Plasmodium Immunotherapy for Lung Cancer

The objective of this study is to evaluate the safety and the effectiveness of Plasmodium immunotherapy (blood-stage infection of Plasmodium vivax) for advanced non-small cell lung cancer.The treatment will last 3-6 months from the day of successful infection and will be terminated by antimalarial drugs.
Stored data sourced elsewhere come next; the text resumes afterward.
(** * GRand: a convenience wrapper around the C++ Standard Library RNG

    Shallow embedding of [class GRand] (grand.h, version 1.1.1) and the
    properties of its seeding discipline and of its samplers.

    The class holds a flag [_seed_needed] and an engine [_rng] of type
    [std::mt19937].  Everything it calls from [<random>] is taken through
    the interface [StdRandom] below; the entropy source
    [std::random_device] is an explicit part of the machine state, so that
    every read of it is visible. *)

From Stdlib Require Import ZArith List Bool Lia Floats Uint63.
Import ListNotations.

Local Open Scope Z_scope.

(** ** Integer types *)

(** A C++ integer type, given by the range of its values. *)
Record IntType : Type := { it_min : Z; it_max : Z }.

Definition int : IntType := {| it_min := - 2 ^ 31; it_max := 2 ^ 31 - 1 |}.

Definition in_range (T : IntType) (z : Z) : Prop :=
  it_min T <= z <= it_max T.

(** Conversion to [T], wrap-around written out: [IntType(z)]. *)
Definition cast (T : IntType) (z : Z) : Z :=
  (z - it_min T) mod (it_max T - it_min T + 1) + it_min T.

(** A type that holds the literals [0] and [1] used by [operator()]. *)
Definition holds_0_1 (T : IntType) : Prop := it_min T <= 0 /\ 1 <= it_max T.

(** ** Doubles

    [double] is IEEE binary64, the kernel's primitive [float].  The source
    only compares doubles and negates them. *)

Module Double.

Definition gt (x y : float) : bool := PrimFloat.ltb y x.  (* x >  y *)
Definition lt (x y : float) : bool := PrimFloat.ltb x y.  (* x <  y *)
Definition le (x y : float) : bool := PrimFloat.leb x y.  (* x <= y *)
Definition ge (x y : float) : bool := PrimFloat.leb y x.  (* x >= y *)
Definition neg (x : float) : float := PrimFloat.opp x.    (* -x *)



End Double.

(** ** What the class uses from <random> *)

Class StdRandom : Type := {
  (** [std::mt19937], the engine's state. *)
  rng_type : Type;
  (** [std::numeric_limits<rng_type::result_type>::digits]. *)
  result_digits : Z;
  (** [rng_type()] *)
  rng_default : rng_type;
  (** [rng_type(v)] *)
  rng_construct : Z -> rng_type;
  (** [g.seed(v)] *)
  rng_reseed : Z -> rng_type -> rng_type;
  (** [g()] *)
  rng_call : rng_type -> Z * rng_type;
  (** [rng_type::min()], [rng_type::max()] *)
  rng_min : Z;
  rng_max : Z;
  (** [std::uniform_int_distribution<IntType>(a, b)(g)] *)
  uniform_int_distribution : Z -> Z -> rng_type -> Z * rng_type;
  (** [std::uniform_real_distribution<double>(a, b)(g)] *)
  uniform_real_distribution : float -> float -> rng_type -> float * rng_type;
  (** [std::bernoulli_distribution(p)(g)] *)
  bernoulli_distribution : float -> rng_type -> bool * rng_type
}.

(** The guarantees of the Standard that the proofs name as hypotheses. *)
Section Contracts.
Context {L : StdRandom}.

(** [rand.req.eng]: after [e.seed(s)], [e == E(s)]. *)
Definition seed_as_constructed : Prop :=
  forall v g, rng_reseed v g = rng_construct v.

(** [rand.dist.uni.int]: values [i] with [a <= i <= b]. *)
Definition uniform_int_range : Prop :=
  forall a b g, a <= b -> a <= fst (uniform_int_distribution a b g) <= b.
End Contracts.

(** ** The machine: one instance and the entropy source *)

(** [std::random_device]: the words it will deliver, and how many have
    been read so far.  Each [std::random_device()()] is one read. *)
Record random_device : Type := {
  rd_source : nat -> Z;
  rd_reads : nat
}.

Section GRand.
Context {L : StdRandom}.

(** [rng_type::result_type(s)]: conversion to the unsigned result type. *)
Definition result_type (s : Z) : Z := s mod 2 ^ result_digits.

(** The data members of [class GRand]. *)
Record GRand : Type := {
  _seed_needed : bool;
  _rng : rng_type
}.

Definition machine : Type := (GRand * random_device)%type.

(** A member function: it returns a value and updates the machine. *)
Definition method (A : Type) : Type := machine -> A * machine.

Definition ret {A} (a : A) : method A := fun m => (a, m).

Definition bind {A B} (c : method A) (k : A -> method B) : method B :=
  fun m => let (a, m') := c m in k a m'.

Notation "x <- c ;; k" := (bind c (fun x => k))
  (at level 61, c at next level, right associativity).
Notation "c ;; k" := (bind c (fun _ => k))
  (at level 61, right associativity).

Definition get_seed_needed : method bool :=
  fun m => (_seed_needed (fst m), m).

Definition set_seed_needed (v : bool) : method unit :=
  fun m => (tt, ({| _seed_needed := v; _rng := _rng (fst m) |}, snd m)).

(** [_rng.seed(v)] *)
Definition rng_seed (v : Z) : method unit :=
  fun m => (tt, ({| _seed_needed := _seed_needed (fst m);
                    _rng := rng_reseed v (_rng (fst m)) |}, snd m)).

(** [dist(_rng)], and [_rng()] itself: draw from the engine. *)
Definition draw {A} (dist : rng_type -> A * rng_type) : method A :=
  fun m => let (a, g) := dist (_rng (fst m)) in
           (a, ({| _seed_needed := _seed_needed (fst m); _rng := g |}, snd m)).

(** [std::random_device()()] *)
Definition random_device_call : method Z :=
  fun m => let rd := snd m in
           (rd_source rd (rd_reads rd) mod 2 ^ 32,
            (fst m, {| rd_source := rd_source rd; rd_reads := S (rd_reads rd) |})).

(** *** Constructors *)

(** [GRand()] *)
Definition GRand_default : GRand :=
  {| _seed_needed := true; _rng := rng_default |}.

(** [GRand(SeedType s)] *)
Definition GRand_seeded (s : Z) : GRand :=
  {| _seed_needed := false; _rng := rng_construct (result_type s) |}.

(** *** Member functions *)

(** [void seed()] *)
Definition seed : method unit :=
  set_seed_needed true.

(** [void seed(SeedType s)] *)
Definition seed_with (s : Z) : method unit :=
  set_seed_needed false ;;
  rng_seed (result_type s).

(** [void ck_seed()] *)
Definition ck_seed : method unit :=
  needed <- get_seed_needed ;;
  if negb needed then ret tt
  else
    set_seed_needed false ;;
    w <- random_device_call ;;
    rng_seed (result_type w).

(** [IntType operator()(IntType n)] *)
Definition call_n (T : IntType) (n : Z) : method Z :=
  ck_seed ;;
  if n <=? cast T 0 then ret (cast T 0)
  else draw (uniform_int_distribution (cast T 0) (cast T (n - cast T 1))).

(** [int i(int n=2)] *)
Definition i (n : Z) : method Z :=
  call_n int n.

(** [double d(double d=1.0)] *)
Definition d (x : float) : method float :=
  ck_seed ;;
  if Double.gt x 0 then draw (uniform_real_distribution 0 x)
  else if Double.lt x 0 then
    r <- draw (uniform_real_distribution 0 (Double.neg x)) ;;
    ret (Double.neg r)
  else ret 0%float.

(** [bool b(double p=0.5)] *)
Definition b (p : float) : method bool :=
  ck_seed ;;
  if Double.le p 0 then ret false
  else if Double.ge p 1 then ret true
  else draw (bernoulli_distribution p).

(** [static result_type min()], [static result_type max()] *)
Definition min : Z := rng_min.
Definition max : Z := rng_max.

(** [result_type operator()()] *)
Definition call : method Z :=
  ck_seed ;;
  draw rng_call.

(** *** Histories of one instance *)

Inductive ctor : Type :=
| New                      (* GRand r;      *)
| NewSeeded (s : Z).       (* GRand r(s);   *)

Inductive op : Type :=
| Seed                     (* r.seed()      *)
| SeedWith (s : Z)         (* r.seed(s)     *)
| I (n : Z)                (* r.i(n)        *)
| D (x : float)            (* r.d(x)        *)
| B (p : float)            (* r.b(p)        *)
| Call                     (* r()           *)
| CallN (T : IntType) (n : Z).  (* r(n), n of type T *)

Inductive value : Type :=
| VVoid
| VInt (z : Z)
| VDouble (x : float)
| VBool (v : bool).

Definition construct (c : ctor) : GRand :=
  match c with
  | New => GRand_default
  | NewSeeded s => GRand_seeded s
  end.

Definition exec (o : op) : method value :=
  match o with
  | Seed => seed ;; ret VVoid
  | SeedWith s => seed_with s ;; ret VVoid
  | I n => r <- i n ;; ret (VInt r)
  | D x => r <- d x ;; ret (VDouble r)
  | B p => r <- b p ;; ret (VBool r)
  | Call => r <- call ;; ret (VInt r)
  | CallN T n => r <- call_n T n ;; ret (VInt r)
  end.

Fixpoint run (os : list op) : method (list value) :=
  match os with
  | [] => ret []
  | o :: os' => v <- exec o ;; vs <- run os' ;; ret (v :: vs)
  end.

(** The operations that produce output. *)
Definition sampling (o : op) : bool :=
  match o with
  | Seed | SeedWith _ => false
  | _ => true
  end.

(** The instance and the number of entropy reads of a machine; the
    value and the machine a member function leaves. *)
Definition self (m : machine) : GRand := fst m.
Definition reads (m : machine) : nat := rd_reads (snd m).
Definition returned {A} (c : method A) (m : machine) : A := fst (c m).
Definition after {A} (c : method A) (m : machine) : machine := snd (c m).

(** The engine was seeded at some point and has only been drawn from
    since. *)
Inductive engine_seeded : rng_type -> Prop :=
| seeded_construct v : engine_seeded (rng_construct v)
| seeded_reseed v g : engine_seeded (rng_reseed v g)
| seeded_call g :
    engine_seeded g -> engine_seeded (snd (rng_call g))
| seeded_int a b g :
    engine_seeded g -> engine_seeded (snd (uniform_int_distribution a b g))
| seeded_real a b g :
    engine_seeded g -> engine_seeded (snd (uniform_real_distribution a b g))
| seeded_bernoulli p g :
    engine_seeded g -> engine_seeded (snd (bernoulli_distribution p g)).

End GRand.

Arguments GRand : clear implicits.
Arguments machine : clear implicits.
Arguments method : clear implicits.

(** ** A concrete library

    An instance of [StdRandom] on which the model runs: the engine is
    [std::mt19937] as [rand.predef] fixes it.  The Standard leaves the
    algorithms of the distributions open.  The real and the Bernoulli
    distribution are written as libstdc++ computes them, on
    [std::generate_canonical]: two engine words per sample, and no check
    of the result against the bounds.  The integer distribution is a
    stand-in that takes one engine word per sample. *)

Module Mt19937.

Definition w : Z := 32.
Definition n : nat := 624.
Definition m : nat := 397.
Definition a : Z := 0x9908b0df.
Definition u : Z := 11.
Definition s : Z := 7.
Definition b : Z := 0x9d2c5680.
Definition t : Z := 15.
Definition c : Z := 0xefc60000.
Definition l : Z := 18.
Definition f : Z := 1812433253.
Definition default_seed : Z := 5489.

Definition upper_mask : Z := 0x80000000.
Definition lower_mask : Z := 0x7fffffff.

(** The [n] words of the state and the position of the next one. *)
Record state : Type := { x : list Z; p : nat }.

(** [x_k = (f * (x_{k-1} xor (x_{k-1} >> (w-2))) + k) mod 2^w], for
    [k] from [k0] on, [count] words. *)
Fixpoint fill (count : nat) (k : Z) (prev : Z) : list Z :=
  match count with
  | O => []
  | S count' =>
      let xk := (f * Z.lxor prev (Z.shiftr prev (w - 2)) + k) mod 2 ^ w in
      xk :: fill count' (k + 1) xk
  end.

Definition seed (value : Z) : state :=
  let x0 := value mod 2 ^ w in
  {| x := x0 :: fill (n - 1) 1 x0; p := n |}.

Fixpoint set (k : nat) (v : Z) (xs : list Z) : list Z :=
  match xs, k with
  | [], _ => []
  | _ :: xs', O => v :: xs'
  | y :: xs', S k' => y :: set k' v xs'
  end.

(** One step of the in-place regeneration of the state. *)
Definition twist_at (xs : list Z) (k : nat) : list Z :=
  let y := Z.lor (Z.land (nth k xs 0) upper_mask)
                 (Z.land (nth (Nat.modulo (k + 1) n) xs 0) lower_mask) in
  let mag := if Z.odd y then a else 0 in
  set k (Z.lxor (Z.lxor (nth (Nat.modulo (k + m) n) xs 0) (Z.shiftr y 1)) mag) xs.

Definition twist (xs : list Z) : list Z :=
  fold_left twist_at (seq 0 n) xs.

Definition temper (y : Z) : Z :=
  let y := Z.lxor y (Z.land (Z.shiftr y u) 0xffffffff) in
  let y := Z.lxor y (Z.land (Z.shiftl y s) b) in
  let y := Z.lxor y (Z.land (Z.shiftl y t) c) in
  Z.lxor y (Z.shiftr y l).

Definition call (g : state) : Z * state :=
  let g := if Nat.leb n (p g) then {| x := twist (x g); p := 0 |} else g in
  (temper (nth (p g) (x g) 0), {| x := x g; p := Datatypes.S (p g) |}).

Definition min : Z := 0.
Definition max : Z := 2 ^ w - 1.

(** [double(z)] for an engine word [z]. *)
Definition to_double (z : Z) : float := PrimFloat.of_uint63 (Uint63.of_Z z).

(** The range of the engine as a double: [max() - min() + 1]. *)
Definition range : float := 4294967296.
In our study，30 patients with stage III/IV NSCLC will be enrolled to receive vaccination with an optimal concentration and amount of blood-stage P. vivax to observe the infection time, rate and cycle; principal clinical symptoms such as fever and anemia; heart, liver and kidney function; changes in spleen morphology and function, and dynamic changes in the function of peripheral immune cells. Moreover, the patient's tolerance to Plasmodium infection and changes in tumor-related parameters will be observed. The duration of the planned treatment is 3-6 months, and successful infection will be indicated by microscopic observation of parasitemia in peripheral blood samples. The treatment will last at least 12 weeks from the day of finding the Plasmodium from peripheral blood and will be terminated by chloroquine phosphate or Artemisinin compound preparation or Artesunate injection. Each patient will be vaccinated with P. vivax-infected red blood cells containing approximately 0.3-1×10\^7 Plasmodium parasites. After vaccination, the onset and duration of peripheral parasitemia and the infection rate; principal clinical symptoms such as Chills, fever, pain (headache, joint pain, etc.), digestive tract reaction;peripheral hemogram changes；heart, liver and kidney function; changes in lung function, and dynamic changes in the function of peripheral immune cells will be observed. Moreover, the patient's tolerance to Plasmodium infection and changes in tumor-related parameters will be observed.